The White House acknowledged that the 60-page declaration did not answer Washington’s concerns about proliferation and uranium enrichment. These issues, it was subsequently learned, were apparently addressed in two separate short declarations presumably handed directly to Washington. Readers of last quarter’s report will recall Assistant Secretary of State and chief Six-Party Talks negotiator Christopher Hill’s assertion that neither separate declarations nor a partial declaration setting aside some of the issues (read: uranium enrichment and alleged support to Syria) was “politically sustainable.” Apparently, even less politically sustainable was a complete lack of forward progress, hence the sudden show of increased U.S. flexibility. Hill’s earlier “all means all” assertions apparently did not mean all in one package after all. Still, IF (and it’s a big IF), the three separate declarations really do (verifiably) answer all of Washington’s plutonium, uranium, and proliferation-associated questions, a major breakthrough has indeed occurred.

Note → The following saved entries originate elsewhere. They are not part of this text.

(** The state of the port apart from what it shows: rings, words, width, slave. *)
Record port_pre (w : pl022_world D) (tx rx : list Z) : Prop := {
  pp_fifos : fifos (port w) (rx_fifo_head (port w)) tx rx;
  pp_words : Forall (λ v, word v) tx;
  pp_mask : 0 <= bitmask (port w) < 2 ^ 16;
  pp_bus : bus_good (ssi w);
}.

Definition port_enabled (w : pl022_world D) : bool := negb (Z.land (cr1 (port w)) PL022_CR1_SSE =? 0).

(** With what it shows: status, raw interrupts and the interrupt line follow the lengths of
    the queues; an enabled port that still has words to send has no room for an answer. *)
Record port_inv (w : pl022_world D) (tx rx : list Z) : Prop := {
  pi_pre : port_pre w tx rx;
  pi_status : sr (port w) = status_of (Z.of_nat (length tx)) (Z.of_nat (length rx));
  pi_raw : is_ (port w) = raw_of (Z.of_nat (length tx)) (Z.of_nat (length rx));
  pi_irq : port_irq w = flag (truth (Z.land (is_ (port w)) (im (port w))));
  pi_stall : port_enabled w = true → tx ≠ [] → length rx = 8%nat;
}.

Lemma update_inv w tx rx :
  port_pre w tx rx → (port_enabled w = true → tx ≠ [] → length rx = 8%nat) → port_inv (pl022_update w) tx rx.
Proof.
  intros [F Hw Hm Hb] Hs. pose proof (f_tx_len _ _ _ _ F) as Ht. pose proof (f_rx_len _ _ _ _ F) as Hr.
  constructor; [constructor; [by destruct F; constructor|done|done|done]| | |done|done]; cbn [pl022_update port set_status sr is_]; by rewrite Ht, Hr.
Qed.
Lemma mux_parts b sd o pC pD : evb_view b sd o pC pD → bus_good (ok := ok0) sd ∧ oled_ok o ∧ (∃ c, ssi (ssi_port b) = Some (mkMux c sd (Some o)) ∧ (c = 0 ∨ c = 1)).
Proof.
  intros V. destruct (v_mux _ _ _ _ _ V) as (c & Hs & _). pose proof (pp_bus _ _ _ (pi_pre _ _ _ (v_port _ _ _ _ _ V))) as Hb. rewrite Hs in Hb.
  destruct Hb as (Hc & H1 & H2). split_and!; [done|done|]. by exists c.
Qed.

(** Writes to port D. *)
Lemma view_write_D offset value b sd o pC pD :
  evb_view b sd o pC pD → gpio_takes (Guest_write offset value) = true →
  ∃ b', gpio_write GPIO_D offset value b = Ok b' ∧ evb_view b' sd o pC (pins_step (Guest_write offset value) pD).
Proof.
  intros V Ht. destruct (mux_parts _ _ _ _ _ V) as (Hsd & Ho & c & Hmux & Hc). destruct V as [VC (s & l & Hs & G) (c' & Hmux' & Hsel) Vm Vp Ve Vl Vk].
  rewrite Hmux in Hmux'. injection Hmux' as <-.
  destruct (write_pins offset value s l pD G Ht) as (s' & ev & Hw & G'). unfold gpio_write. rewrite Hs, Hw. cbn [mbind res_bind].
  eexists. split; [reflexivity|]. unfold gpio_changed. cbn [fst snd]. rewrite (events_D ev _ c sd o) by done.
  rewrite (write_line _ _ _ _ _ _ _ _ _ 0 c G Hw G' ltac:(lia)). set (pD' := pins_step _ pD) in *.
  set (c' := if xorb _ _ then _ else c). assert (c' = 0 ∨ c' = 1) by (unfold c'; destruct (xorb _ _); [destruct (pin_line pD' 0); auto|done]).
  constructor; cbn [set_mux gpio_dev ssi_port pad port ssi port_irq]; try done.
  - destruct VC as (sC & lC & HC & GC). exists sC, lC. split; [|done]. by rewrite list_lookup_insert_ne.
  - exists s', (fold_left drive ev l). split; [|done]. apply list_lookup_insert_eq. by eapply lookup_lt_Some.
  - exists c'. rewrite Hmux. split; [done|]. intros Hhigh. unfold c'. rewrite Hhigh. destruct (pin_line pD 0); [by apply Hsel|done].
  - rewrite Hmux. by apply port_inv_bus.
Qed.
(* ===== verification/TimerCpu.v ===== *)
(** * TimerCpu: from a timer module to the processor (hw/stellaris.c, hw/armv7m.c)

    A general purpose timer module ([Gptm]) wired to its input of the interrupt controller
    ([Nvic]) and through it to the processor ([V7mExec]), as [stellaris_init] and
    [armv7m_init] connect them: what a guest starts with a write to a register ends, after
    the timers of the main loop ran, in its interrupt handler. *)

From stdpp Require Import sorting.
From S2P Require Import Prelude Variability PowerModel CpuExec TimerList Gic GicFacts Nvic V7m V7mExec Gptm.
Local Open Scope Z_scope.

(** The inputs of the controller that the four modules are connected to. *)
Definition timer_irq : list Z := [19; 21; 23; 35].

(** A module and the processor. *)
Record timer_board := mkTimerBoard {
  timer : gptm_state;
  cpu : v7m_cpu;
}.

(** The interrupt output of the module drives input [k]. *)
Definition deliver (k : Z) (e : gptm_effect) (c : v7m_cpu) : res v7m_cpu :=
  match e with Set_irq level => pic_set_irq k level c | _ => Ok c end.
Fixpoint deliver_all (k : Z) (es : list gptm_effect) (c : v7m_cpu) : res v7m_cpu :=
  match es with [] => Ok c | e :: es => c ← deliver k e c; deliver_all k es c end.

(** The callback of the module's timers. *)
Definition timer_board_client (scale k : Z) : TimerClient timer_board := λ n b,
  '(s, es) ← gptm_tick scale n (timer b);
  c ← deliver_all k es (cpu b);
  Ok (mkTimerBoard s c, timer_ops_of es).

(** The guest writes a register of the module. *)
Definition timer_board_write (scale k now offset value : Z) (b : timer_board) (l : timer_list) : res (timer_board * timer_list) :=
  '(s, es) ← gptm_write scale now offset value (timer b);
  c ← deliver_all k es (cpu b);
  Ok (mkTimerBoard s c, fold_left timer_op (timer_ops_of es) l).

(** The processor waits for an interrupt (the [wfi] instruction). *)
Definition goes_to_sleep (b : timer_board) : timer_board := mkTimerBoard (timer b) (set_halted (cpu b) 1).

(** ** The wire *)

Lemma change_at f irq s i :
  0 <= irq → irq_state s !! Z.to_nat irq = Some i → gic_change f irq s = Ok (set_irqs s (<[Z.to_nat irq := f i]> (irq_state s))).
Proof.
  intros H0 Hi. unfold gic_change, gic_irq. rewrite (proj2 (aread_lookup _ _ i)) by done. cbn [mbind res_bind].
  pose proof (lookup_lt_Some _ _ _ Hi). by rewrite awrite_in by lia.
Qed.
(** ** Set bits *)

(** A number from its fields of [k] bits, lowest first. *)
Definition fields (k : Z) (l : list Z) : Z := foldr (λ v acc, v + 2 ^ k * acc) 0 l.
Fixpoint evens (l : list Z) : list Z := match l with x :: l => x :: match l with _ :: l => evens l | [] => [] end | [] => [] end.
(** Each field added to its neighbour. *)
Fixpoint pairs (l : list Z) : list Z := match l with x :: y :: l => (x + y) :: pairs l | _ => l end.
Definition total (l : list Z) : Z := foldr Z.add 0 l.
(** The mask that keeps the even of [2 * n] fields. *)
Definition even_mask (k : Z) (n : nat) : Z := fields (2 * k) (replicate n (Z.ones k)).

Lemma fields_range k l : 0 <= k → Forall (λ x, 0 <= x < 2 ^ k) l → 0 <= fields k l < 2 ^ (k * Z.of_nat (length l)).
Proof.
  intros Hk. induction 1 as [|x l Hx Hl IH]; cbn [fields foldr length].
  - rewrite Z.mul_0_r. done.
  - replace (k * Z.of_nat (S (length l))) with (k + k * Z.of_nat (length l)) by lia. rewrite Z.pow_add_r by lia. unfold fields in IH. nia.
Qed.

Lemma land_fields k a b A B : 0 <= k → 0 <= a < 2 ^ k → 0 <= b < 2 ^ k → Z.land (a + 2 ^ k * A) (b + 2 ^ k * B) = Z.land a b + 2 ^ k * Z.land A B.
Proof.
  intros Hk Ha Hb. assert (∀ x y, 0 <= x < 2 ^ k → x + 2 ^ k * y = Z.lor x (Z.shiftl y k)) as H.
  { intros x y Hx. rewrite Z.shiftl_mul_pow2, Z.lor_comm, lor_add by lia. lia. }
  assert (0 <= Z.land a b < 2 ^ k) as Hab.
  { pose proof (land_le a b). lia. }
  rewrite !H by done. apply Z.bits_inj'. intros n Hn. rewrite !Z.land_spec, !Z.lor_spec, !Z.shiftl_spec, !Z.land_spec by lia.
  destruct (Z.lt_ge_cases n k).
  - rewrite !(Z.testbit_neg_r _ (n - k)) by lia. by rewrite !orb_false_r.
  - assert (∀ x, 0 <= x < 2 ^ k → Z.testbit x n = false) as Hz by (intros x Hx; rewrite Z.testbit_eqb, Z.div_small by (pose proof (Z.pow_le_mono_r 2 k n); lia); done).
    rewrite !Hz by done. done.
Qed.

(** Masking keeps the even fields. *)
Lemma land_evens k n l :
  0 <= k → length l = (2 * n)%nat → Forall (λ x, 0 <= x < 2 ^ k) l → Z.land (fields k l) (even_mask k n) = fields (2 * k) (evens l).
Proof.
  intros Hk. revert l. induction n as [|n IH]; intros l Hl F; [by destruct l|]. destruct l as [|x [|y l]]; [done|cbn in Hl; lia|].
  apply Forall_cons in F as [Hx F]. apply Forall_cons in F as [Hy F]. specialize (IH l ltac:(cbn in Hl; lia) F).
  unfold even_mask, fields in *. cbn [replicate foldr evens]. rewrite <- IH.
  replace (x + 2 ^ k * (y + 2 ^ k * foldr (λ v acc, v + 2 ^ k * acc) 0 l)) with ((x + 2 ^ k * y) + 2 ^ (2 * k) * foldr (λ v acc, v + 2 ^ k * acc) 0 l)
    by (replace (2 * k) with (k + k) by lia; rewrite Z.pow_add_r by lia; lia).
  assert (0 <= Z.ones k < 2 ^ k) as Ho by (rewrite Z.ones_equiv; lia).
  rewrite land_fields; [|lia|..]; try (replace (2 * k) with (k + k) by lia; rewrite Z.pow_add_r by lia; nia).
  f_equal. rewrite Z.land_ones, Z.mul_comm, Z.mod_add, Z.mod_small by lia. done.
Qed.

Lemma fields_snoc k l : fields k (l ++ [0]) = fields k l.
Proof. unfold fields. induction l as [|x l IH]; cbn [app foldr]; [lia|]. by rewrite IH. Qed.

Lemma evens_add k l : Nat.Even (length l) → fields k (evens l) + fields k (evens (drop 1 l ++ [0])) = fields k (pairs l).
Proof.
  intros [n Hn]. revert l Hn. induction n as [|n IH]; intros l Hl; [destruct l; [cbn; lia|done]|]. destruct l as [|x [|y l]]; [done|cbn in Hl; lia|].
  specialize (IH l ltac:(cbn in Hl; lia)). unfold fields in *. cbn [drop app evens pairs foldr].
  destruct l as [|z l]; [cbn; lia|]. cbn [app drop] in *. rewrite drop_0 in IH. lia.
Qed.

Lemma pairs_total l : total (pairs l) = total l.
Proof.
  unfold total. induction l as [l IH] using (induction_ltof1 _ length). destruct l as [|x [|y l]]; [done..|].
  cbn [pairs foldr]. rewrite IH by (unfold ltof; cbn; lia). lia.
Qed.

Largely overlooked but equally significant (if unappreciated) in the “action for action” drama was Pyongyang’s surprise agreement, during bilateral talks with Japan on June 14, that it would “reinvestigate the abduction issue,” after years of claiming that the issue was settled. There was no indication that the results would be any different and no acknowledgment that additional abductees remain alive in North Korea (as many in Japan are convinced), but the agreement did represent some forward movement on this issue. Recall that President Bush had reportedly promised that delisting of North Korea would not come without “progress” on the abductee issue. While few in Tokyo seemed to consider the DPRK compromise sufficient, it no doubt required a great deal of behind-the-scenes diplomacy on Hill’s part and could be seen, at least in Washington’s eyes, as having honored President Bush’s pledge. Of note, Pyongyang also promised to hand over to Japan surviving members (and families) of Japanese Red Army terrorists who had hijacked a Japan Airlines plane in 1970 and then received asylum in the North. (The Clinton administration had been prepared years ago to remove Pyongyang from the terrorism sponsors’ list in return for the hijackers’ expulsion.)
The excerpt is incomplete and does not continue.